> _PROBLEM DESCRIPTION_
Would you please return the lines of the entries below starting at the line that has "match kind c with" and ending at the line that has "Definition adapter_deferred_pending_index (c", both included, exactly as they are?

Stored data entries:

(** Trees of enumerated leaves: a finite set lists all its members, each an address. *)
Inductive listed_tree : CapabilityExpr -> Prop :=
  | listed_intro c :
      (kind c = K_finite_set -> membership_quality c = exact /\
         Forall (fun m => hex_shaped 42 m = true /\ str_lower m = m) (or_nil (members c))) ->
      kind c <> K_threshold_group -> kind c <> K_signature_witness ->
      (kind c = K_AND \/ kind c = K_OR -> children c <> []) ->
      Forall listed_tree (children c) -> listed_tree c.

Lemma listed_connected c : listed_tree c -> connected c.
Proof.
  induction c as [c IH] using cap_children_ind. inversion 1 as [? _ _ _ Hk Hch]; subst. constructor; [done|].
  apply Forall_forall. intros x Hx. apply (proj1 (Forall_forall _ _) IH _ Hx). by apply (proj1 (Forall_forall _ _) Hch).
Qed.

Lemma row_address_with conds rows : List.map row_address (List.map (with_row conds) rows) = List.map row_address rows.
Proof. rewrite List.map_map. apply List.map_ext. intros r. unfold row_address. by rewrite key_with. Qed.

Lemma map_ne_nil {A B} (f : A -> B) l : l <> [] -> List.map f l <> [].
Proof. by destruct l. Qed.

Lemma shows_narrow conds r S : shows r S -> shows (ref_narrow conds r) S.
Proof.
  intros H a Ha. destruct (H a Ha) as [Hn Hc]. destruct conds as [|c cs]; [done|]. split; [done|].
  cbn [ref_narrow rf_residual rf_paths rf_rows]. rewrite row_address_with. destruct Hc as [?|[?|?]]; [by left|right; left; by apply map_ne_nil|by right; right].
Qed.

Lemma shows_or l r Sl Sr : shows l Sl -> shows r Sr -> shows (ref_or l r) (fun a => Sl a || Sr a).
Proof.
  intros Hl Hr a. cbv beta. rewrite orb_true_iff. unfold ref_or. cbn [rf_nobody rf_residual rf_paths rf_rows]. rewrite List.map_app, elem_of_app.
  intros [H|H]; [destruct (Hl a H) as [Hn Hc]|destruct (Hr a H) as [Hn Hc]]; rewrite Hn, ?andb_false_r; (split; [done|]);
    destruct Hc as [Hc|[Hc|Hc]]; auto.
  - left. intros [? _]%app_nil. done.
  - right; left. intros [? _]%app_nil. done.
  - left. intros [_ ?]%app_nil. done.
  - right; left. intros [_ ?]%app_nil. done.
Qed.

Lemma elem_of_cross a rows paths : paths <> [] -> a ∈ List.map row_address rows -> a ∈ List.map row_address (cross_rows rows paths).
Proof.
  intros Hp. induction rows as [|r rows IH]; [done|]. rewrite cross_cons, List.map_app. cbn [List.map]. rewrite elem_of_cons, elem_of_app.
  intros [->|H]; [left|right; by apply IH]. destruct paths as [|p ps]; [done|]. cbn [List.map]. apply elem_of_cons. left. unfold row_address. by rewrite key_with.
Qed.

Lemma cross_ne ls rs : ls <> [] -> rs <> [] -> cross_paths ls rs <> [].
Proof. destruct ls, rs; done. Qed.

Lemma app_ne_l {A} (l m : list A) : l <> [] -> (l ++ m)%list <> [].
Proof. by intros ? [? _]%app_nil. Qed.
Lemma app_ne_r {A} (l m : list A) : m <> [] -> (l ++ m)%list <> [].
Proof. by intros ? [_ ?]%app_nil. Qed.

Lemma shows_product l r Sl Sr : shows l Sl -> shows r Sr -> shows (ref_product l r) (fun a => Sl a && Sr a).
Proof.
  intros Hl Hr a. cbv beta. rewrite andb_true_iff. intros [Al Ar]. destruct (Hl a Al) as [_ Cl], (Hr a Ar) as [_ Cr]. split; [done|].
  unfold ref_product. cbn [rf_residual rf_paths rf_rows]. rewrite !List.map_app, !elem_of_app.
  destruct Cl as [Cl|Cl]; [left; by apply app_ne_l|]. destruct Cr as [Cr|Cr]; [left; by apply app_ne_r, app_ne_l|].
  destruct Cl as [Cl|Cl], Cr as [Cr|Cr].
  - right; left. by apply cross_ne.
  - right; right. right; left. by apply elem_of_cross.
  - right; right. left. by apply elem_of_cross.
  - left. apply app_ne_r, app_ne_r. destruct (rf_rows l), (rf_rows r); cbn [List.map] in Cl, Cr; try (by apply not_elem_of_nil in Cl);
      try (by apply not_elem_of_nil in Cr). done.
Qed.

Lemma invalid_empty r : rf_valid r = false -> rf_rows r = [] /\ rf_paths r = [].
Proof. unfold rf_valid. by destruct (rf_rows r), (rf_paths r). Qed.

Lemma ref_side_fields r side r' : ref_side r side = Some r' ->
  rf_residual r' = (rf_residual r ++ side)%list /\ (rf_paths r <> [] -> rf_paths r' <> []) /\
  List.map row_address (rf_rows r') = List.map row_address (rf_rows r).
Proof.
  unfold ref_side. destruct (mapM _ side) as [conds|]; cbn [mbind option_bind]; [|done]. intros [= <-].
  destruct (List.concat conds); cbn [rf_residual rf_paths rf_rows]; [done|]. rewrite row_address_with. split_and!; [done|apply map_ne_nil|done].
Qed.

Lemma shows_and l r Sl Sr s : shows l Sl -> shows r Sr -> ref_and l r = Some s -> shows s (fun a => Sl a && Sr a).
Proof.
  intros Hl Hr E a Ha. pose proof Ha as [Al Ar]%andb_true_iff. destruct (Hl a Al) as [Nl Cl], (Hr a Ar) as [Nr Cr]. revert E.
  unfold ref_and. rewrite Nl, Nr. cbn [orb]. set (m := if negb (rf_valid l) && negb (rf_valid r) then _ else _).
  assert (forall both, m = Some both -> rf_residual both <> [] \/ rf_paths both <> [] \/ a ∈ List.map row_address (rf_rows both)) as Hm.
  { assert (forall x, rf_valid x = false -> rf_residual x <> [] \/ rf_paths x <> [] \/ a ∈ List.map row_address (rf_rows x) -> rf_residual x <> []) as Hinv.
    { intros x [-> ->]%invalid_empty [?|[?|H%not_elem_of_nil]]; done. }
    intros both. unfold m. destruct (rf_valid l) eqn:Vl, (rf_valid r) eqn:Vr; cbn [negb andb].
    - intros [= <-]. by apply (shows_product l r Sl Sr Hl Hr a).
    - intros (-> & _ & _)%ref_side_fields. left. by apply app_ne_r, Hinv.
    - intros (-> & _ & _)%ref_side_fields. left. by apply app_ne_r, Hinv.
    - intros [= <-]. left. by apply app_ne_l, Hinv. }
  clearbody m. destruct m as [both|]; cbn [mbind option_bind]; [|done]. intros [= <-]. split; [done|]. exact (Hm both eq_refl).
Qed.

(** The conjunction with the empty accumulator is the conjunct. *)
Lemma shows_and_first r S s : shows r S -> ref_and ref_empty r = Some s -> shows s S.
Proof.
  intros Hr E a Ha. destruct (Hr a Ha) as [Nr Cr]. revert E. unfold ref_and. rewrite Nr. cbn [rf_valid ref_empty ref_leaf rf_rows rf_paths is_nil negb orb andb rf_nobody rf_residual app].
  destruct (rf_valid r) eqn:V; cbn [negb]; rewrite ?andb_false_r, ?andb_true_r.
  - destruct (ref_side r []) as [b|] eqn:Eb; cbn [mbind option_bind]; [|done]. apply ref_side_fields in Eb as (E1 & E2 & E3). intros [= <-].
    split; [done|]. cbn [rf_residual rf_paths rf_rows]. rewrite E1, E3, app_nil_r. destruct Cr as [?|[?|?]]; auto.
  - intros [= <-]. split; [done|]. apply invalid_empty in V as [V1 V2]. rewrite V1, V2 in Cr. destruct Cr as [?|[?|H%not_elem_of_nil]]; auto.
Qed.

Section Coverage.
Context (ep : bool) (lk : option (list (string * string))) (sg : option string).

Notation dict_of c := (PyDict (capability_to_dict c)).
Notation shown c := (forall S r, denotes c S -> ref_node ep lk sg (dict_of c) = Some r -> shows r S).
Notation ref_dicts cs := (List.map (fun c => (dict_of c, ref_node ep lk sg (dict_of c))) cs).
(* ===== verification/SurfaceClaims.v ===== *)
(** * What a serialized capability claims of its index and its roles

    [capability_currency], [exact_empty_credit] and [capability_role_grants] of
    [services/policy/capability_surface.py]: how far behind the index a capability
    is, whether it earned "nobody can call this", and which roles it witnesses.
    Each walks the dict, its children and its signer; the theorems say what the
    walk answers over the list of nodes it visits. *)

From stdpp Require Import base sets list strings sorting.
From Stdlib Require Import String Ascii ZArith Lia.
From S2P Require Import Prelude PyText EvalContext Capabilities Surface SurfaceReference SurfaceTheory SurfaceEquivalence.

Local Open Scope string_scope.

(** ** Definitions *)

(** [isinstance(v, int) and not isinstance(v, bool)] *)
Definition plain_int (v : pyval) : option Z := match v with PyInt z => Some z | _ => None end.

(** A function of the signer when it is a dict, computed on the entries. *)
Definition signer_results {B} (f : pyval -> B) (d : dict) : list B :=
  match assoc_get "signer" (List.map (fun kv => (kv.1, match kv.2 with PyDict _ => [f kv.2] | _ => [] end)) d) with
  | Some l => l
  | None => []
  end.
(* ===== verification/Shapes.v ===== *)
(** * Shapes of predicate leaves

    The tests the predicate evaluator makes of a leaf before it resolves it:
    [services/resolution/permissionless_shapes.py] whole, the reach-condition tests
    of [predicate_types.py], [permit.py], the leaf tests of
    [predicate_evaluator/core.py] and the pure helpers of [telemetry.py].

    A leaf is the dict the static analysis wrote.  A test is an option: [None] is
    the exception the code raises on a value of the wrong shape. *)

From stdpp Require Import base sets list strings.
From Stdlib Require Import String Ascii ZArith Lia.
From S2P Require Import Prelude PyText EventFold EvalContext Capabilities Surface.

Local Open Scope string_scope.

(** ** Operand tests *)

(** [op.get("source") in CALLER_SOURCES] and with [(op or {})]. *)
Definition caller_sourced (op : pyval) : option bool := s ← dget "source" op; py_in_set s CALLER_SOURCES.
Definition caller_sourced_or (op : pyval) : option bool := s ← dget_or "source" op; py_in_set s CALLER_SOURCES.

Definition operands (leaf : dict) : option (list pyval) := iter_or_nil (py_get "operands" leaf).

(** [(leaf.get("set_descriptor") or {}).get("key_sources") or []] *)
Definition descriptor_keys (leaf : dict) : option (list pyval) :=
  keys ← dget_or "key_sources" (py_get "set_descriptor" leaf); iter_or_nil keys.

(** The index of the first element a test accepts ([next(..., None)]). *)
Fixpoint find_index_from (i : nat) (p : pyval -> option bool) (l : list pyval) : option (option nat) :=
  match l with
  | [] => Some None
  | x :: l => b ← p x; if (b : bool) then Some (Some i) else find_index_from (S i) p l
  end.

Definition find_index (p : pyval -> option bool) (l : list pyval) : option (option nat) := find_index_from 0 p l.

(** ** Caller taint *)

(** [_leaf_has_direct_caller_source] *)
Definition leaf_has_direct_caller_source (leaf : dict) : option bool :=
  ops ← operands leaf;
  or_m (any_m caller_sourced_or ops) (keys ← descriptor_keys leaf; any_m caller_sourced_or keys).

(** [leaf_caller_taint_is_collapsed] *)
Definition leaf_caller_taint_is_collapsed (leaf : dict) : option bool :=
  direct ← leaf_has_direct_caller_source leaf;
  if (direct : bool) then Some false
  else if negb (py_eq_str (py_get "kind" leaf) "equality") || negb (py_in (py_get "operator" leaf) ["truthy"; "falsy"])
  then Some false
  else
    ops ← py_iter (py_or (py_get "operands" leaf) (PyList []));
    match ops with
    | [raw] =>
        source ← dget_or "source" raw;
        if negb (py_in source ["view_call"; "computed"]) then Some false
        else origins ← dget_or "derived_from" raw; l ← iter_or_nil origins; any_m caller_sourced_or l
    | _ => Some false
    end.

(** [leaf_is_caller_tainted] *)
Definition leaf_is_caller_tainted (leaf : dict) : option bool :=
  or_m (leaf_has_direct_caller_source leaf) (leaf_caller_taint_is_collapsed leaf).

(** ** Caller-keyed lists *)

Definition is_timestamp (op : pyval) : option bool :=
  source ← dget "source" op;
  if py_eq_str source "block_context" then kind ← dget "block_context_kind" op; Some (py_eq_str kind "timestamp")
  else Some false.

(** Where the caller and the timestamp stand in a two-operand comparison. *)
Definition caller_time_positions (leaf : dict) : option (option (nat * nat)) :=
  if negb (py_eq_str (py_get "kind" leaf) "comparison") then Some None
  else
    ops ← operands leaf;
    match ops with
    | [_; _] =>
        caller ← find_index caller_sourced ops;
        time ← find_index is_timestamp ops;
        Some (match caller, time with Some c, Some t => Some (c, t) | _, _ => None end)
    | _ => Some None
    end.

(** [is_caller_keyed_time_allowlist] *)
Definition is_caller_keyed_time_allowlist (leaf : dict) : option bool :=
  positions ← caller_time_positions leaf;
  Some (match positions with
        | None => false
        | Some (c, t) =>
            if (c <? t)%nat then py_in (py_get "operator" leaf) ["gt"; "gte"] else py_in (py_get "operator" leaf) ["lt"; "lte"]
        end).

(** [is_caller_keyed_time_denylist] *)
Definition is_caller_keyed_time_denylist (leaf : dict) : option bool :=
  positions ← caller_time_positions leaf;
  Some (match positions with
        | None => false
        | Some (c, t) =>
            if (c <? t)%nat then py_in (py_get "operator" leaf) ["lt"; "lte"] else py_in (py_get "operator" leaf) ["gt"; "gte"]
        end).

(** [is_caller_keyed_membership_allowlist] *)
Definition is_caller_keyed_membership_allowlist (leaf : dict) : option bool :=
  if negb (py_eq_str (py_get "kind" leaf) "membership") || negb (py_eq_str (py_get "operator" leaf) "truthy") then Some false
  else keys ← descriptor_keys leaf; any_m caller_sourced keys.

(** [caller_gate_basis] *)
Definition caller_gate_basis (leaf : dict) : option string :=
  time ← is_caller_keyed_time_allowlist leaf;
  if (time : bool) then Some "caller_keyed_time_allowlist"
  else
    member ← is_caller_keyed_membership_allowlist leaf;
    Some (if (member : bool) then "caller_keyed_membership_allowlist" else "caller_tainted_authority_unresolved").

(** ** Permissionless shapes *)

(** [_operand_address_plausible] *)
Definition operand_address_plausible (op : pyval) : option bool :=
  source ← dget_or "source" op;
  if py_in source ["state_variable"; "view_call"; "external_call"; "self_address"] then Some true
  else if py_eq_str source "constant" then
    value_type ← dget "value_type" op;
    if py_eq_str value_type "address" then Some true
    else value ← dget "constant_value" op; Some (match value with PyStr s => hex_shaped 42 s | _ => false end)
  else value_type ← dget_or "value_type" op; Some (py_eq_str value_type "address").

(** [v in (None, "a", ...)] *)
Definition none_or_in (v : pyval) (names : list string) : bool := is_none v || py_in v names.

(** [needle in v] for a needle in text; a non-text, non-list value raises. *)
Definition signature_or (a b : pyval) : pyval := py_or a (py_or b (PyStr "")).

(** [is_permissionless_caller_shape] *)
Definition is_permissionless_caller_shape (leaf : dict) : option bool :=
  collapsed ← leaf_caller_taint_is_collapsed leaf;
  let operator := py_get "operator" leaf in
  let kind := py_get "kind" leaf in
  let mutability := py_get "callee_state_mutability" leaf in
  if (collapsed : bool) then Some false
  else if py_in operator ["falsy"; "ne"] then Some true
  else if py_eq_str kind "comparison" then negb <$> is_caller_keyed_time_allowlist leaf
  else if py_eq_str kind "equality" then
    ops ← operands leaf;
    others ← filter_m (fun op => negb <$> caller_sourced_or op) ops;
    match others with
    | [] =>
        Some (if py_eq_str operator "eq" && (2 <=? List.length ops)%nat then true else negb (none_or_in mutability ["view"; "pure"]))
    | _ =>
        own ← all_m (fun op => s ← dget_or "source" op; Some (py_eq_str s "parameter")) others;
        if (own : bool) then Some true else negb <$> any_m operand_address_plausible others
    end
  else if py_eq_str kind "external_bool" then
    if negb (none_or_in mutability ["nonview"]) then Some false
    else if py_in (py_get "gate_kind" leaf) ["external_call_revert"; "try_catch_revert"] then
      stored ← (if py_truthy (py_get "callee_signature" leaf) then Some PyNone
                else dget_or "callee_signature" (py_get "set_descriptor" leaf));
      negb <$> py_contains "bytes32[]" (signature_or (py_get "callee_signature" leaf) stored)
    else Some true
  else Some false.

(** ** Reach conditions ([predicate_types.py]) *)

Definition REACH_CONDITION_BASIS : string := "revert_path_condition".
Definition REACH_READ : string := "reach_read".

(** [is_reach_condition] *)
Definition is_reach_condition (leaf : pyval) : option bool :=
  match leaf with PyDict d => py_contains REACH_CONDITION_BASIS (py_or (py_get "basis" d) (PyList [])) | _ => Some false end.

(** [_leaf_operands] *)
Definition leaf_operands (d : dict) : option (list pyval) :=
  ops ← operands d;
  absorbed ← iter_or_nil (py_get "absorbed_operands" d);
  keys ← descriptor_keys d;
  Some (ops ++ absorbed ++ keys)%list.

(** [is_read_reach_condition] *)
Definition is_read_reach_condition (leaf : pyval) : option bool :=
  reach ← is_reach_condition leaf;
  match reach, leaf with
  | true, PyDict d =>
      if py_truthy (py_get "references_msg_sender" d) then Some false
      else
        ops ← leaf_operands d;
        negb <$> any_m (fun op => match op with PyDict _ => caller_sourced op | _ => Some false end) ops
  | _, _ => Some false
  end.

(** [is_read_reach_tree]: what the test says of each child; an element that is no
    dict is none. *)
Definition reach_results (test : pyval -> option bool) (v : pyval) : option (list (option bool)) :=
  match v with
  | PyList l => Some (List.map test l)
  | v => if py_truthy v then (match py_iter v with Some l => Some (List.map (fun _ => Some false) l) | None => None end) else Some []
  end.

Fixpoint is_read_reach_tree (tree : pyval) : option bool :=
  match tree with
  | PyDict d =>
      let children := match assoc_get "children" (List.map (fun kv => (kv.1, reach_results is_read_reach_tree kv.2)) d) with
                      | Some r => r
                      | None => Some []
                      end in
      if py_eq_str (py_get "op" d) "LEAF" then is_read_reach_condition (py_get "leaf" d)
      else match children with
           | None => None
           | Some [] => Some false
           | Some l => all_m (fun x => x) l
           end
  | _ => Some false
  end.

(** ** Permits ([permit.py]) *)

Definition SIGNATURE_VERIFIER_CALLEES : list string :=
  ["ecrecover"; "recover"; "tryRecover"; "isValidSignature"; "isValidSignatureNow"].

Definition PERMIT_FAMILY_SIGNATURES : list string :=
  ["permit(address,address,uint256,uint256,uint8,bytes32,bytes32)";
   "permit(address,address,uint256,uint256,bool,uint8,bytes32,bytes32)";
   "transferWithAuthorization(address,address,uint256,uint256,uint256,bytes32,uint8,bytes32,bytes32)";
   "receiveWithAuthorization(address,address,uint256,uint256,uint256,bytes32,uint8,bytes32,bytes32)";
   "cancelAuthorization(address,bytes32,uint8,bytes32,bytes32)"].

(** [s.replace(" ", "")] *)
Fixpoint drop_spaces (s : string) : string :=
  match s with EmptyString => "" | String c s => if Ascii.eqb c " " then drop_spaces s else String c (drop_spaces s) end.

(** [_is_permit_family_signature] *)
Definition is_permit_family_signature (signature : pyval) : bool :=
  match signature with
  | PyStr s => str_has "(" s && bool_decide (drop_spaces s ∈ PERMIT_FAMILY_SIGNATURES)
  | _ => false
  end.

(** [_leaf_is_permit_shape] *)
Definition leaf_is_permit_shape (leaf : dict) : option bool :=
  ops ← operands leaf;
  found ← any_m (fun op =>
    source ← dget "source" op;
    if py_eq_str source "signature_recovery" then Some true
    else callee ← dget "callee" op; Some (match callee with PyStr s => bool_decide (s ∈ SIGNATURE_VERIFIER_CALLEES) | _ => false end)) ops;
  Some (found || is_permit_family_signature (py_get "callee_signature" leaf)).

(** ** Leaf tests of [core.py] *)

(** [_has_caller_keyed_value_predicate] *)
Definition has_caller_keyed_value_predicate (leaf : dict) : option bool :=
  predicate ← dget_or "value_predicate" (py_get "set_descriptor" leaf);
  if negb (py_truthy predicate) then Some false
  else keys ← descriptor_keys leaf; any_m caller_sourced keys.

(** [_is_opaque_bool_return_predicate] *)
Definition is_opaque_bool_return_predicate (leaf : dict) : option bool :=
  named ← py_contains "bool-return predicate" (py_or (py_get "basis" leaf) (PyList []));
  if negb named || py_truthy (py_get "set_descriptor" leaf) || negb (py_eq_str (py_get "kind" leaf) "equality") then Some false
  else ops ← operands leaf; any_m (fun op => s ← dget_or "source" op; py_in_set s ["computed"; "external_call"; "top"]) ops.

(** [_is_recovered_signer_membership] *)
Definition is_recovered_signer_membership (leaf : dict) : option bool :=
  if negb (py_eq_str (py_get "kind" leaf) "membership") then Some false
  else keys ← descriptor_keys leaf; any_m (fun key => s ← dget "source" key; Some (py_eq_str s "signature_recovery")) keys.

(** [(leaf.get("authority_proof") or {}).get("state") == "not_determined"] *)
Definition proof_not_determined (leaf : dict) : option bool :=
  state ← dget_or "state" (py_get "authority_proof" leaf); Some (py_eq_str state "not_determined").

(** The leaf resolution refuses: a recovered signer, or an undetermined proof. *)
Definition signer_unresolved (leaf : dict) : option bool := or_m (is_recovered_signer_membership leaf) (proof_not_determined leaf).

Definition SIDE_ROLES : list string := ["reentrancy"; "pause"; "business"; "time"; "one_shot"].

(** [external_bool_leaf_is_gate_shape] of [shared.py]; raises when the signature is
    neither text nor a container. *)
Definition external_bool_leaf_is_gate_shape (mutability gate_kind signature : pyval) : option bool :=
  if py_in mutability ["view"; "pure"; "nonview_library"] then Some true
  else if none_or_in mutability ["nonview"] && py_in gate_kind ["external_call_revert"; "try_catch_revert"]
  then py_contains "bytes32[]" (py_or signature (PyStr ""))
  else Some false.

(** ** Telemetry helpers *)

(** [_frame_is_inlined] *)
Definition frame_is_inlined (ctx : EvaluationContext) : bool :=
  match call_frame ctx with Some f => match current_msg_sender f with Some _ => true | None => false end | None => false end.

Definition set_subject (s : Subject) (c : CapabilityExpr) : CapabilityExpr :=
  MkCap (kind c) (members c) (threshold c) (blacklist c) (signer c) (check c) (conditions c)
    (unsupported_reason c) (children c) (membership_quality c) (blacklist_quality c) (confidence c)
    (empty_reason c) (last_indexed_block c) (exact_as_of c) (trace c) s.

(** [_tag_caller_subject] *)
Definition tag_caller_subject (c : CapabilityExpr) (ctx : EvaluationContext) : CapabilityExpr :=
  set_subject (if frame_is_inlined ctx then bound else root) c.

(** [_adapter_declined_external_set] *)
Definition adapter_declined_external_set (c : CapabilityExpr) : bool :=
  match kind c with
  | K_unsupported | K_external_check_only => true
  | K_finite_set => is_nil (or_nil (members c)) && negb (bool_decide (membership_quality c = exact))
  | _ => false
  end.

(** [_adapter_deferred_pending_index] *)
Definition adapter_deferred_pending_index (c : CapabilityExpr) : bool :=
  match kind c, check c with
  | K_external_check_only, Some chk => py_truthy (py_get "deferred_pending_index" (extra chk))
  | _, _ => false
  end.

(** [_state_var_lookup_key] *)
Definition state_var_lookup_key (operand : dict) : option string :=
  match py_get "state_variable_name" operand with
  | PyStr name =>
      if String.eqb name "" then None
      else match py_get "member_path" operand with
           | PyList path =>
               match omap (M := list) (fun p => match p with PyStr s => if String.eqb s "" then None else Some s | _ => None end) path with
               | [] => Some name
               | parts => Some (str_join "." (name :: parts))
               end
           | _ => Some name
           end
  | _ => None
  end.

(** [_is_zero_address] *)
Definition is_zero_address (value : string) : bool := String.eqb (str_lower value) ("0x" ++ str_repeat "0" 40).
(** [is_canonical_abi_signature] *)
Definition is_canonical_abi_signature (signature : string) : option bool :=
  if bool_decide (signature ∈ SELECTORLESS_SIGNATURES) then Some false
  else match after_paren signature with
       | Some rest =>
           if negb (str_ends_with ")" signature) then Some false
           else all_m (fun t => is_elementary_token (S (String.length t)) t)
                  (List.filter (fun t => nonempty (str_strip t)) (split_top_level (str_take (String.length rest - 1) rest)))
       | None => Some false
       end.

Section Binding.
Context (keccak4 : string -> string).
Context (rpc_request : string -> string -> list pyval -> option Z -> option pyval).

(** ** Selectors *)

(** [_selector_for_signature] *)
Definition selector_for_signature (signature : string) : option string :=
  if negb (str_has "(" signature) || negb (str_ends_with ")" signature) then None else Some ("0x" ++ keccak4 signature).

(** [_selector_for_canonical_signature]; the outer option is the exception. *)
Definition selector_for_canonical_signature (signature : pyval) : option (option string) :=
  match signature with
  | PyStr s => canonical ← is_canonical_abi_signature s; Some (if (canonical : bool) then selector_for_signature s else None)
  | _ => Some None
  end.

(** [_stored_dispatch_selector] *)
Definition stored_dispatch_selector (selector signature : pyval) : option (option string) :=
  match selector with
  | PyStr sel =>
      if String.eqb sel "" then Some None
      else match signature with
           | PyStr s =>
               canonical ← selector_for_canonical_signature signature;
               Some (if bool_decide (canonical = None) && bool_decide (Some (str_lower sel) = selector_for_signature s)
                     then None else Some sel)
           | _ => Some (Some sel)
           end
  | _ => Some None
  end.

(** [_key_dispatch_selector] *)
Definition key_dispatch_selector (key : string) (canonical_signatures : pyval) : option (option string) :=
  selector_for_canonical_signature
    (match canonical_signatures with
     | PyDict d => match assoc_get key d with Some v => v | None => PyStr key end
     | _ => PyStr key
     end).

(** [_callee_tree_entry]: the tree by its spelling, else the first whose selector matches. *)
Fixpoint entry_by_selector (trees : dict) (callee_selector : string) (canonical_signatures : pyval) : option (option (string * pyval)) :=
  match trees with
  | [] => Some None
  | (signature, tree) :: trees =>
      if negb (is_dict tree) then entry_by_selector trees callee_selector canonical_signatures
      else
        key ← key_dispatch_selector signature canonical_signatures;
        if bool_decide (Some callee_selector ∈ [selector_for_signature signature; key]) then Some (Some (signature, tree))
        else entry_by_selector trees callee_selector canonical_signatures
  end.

> _EXERCISE SOLUTION_
  match kind c with
  | K_unsupported | K_external_check_only => true
  | K_finite_set => is_nil (or_nil (members c)) && negb (bool_decide (membership_quality c = exact))
  | _ => false
  end.

(** [_adapter_deferred_pending_index] *)
Definition adapter_deferred_pending_index (c : CapabilityExpr) : bool :=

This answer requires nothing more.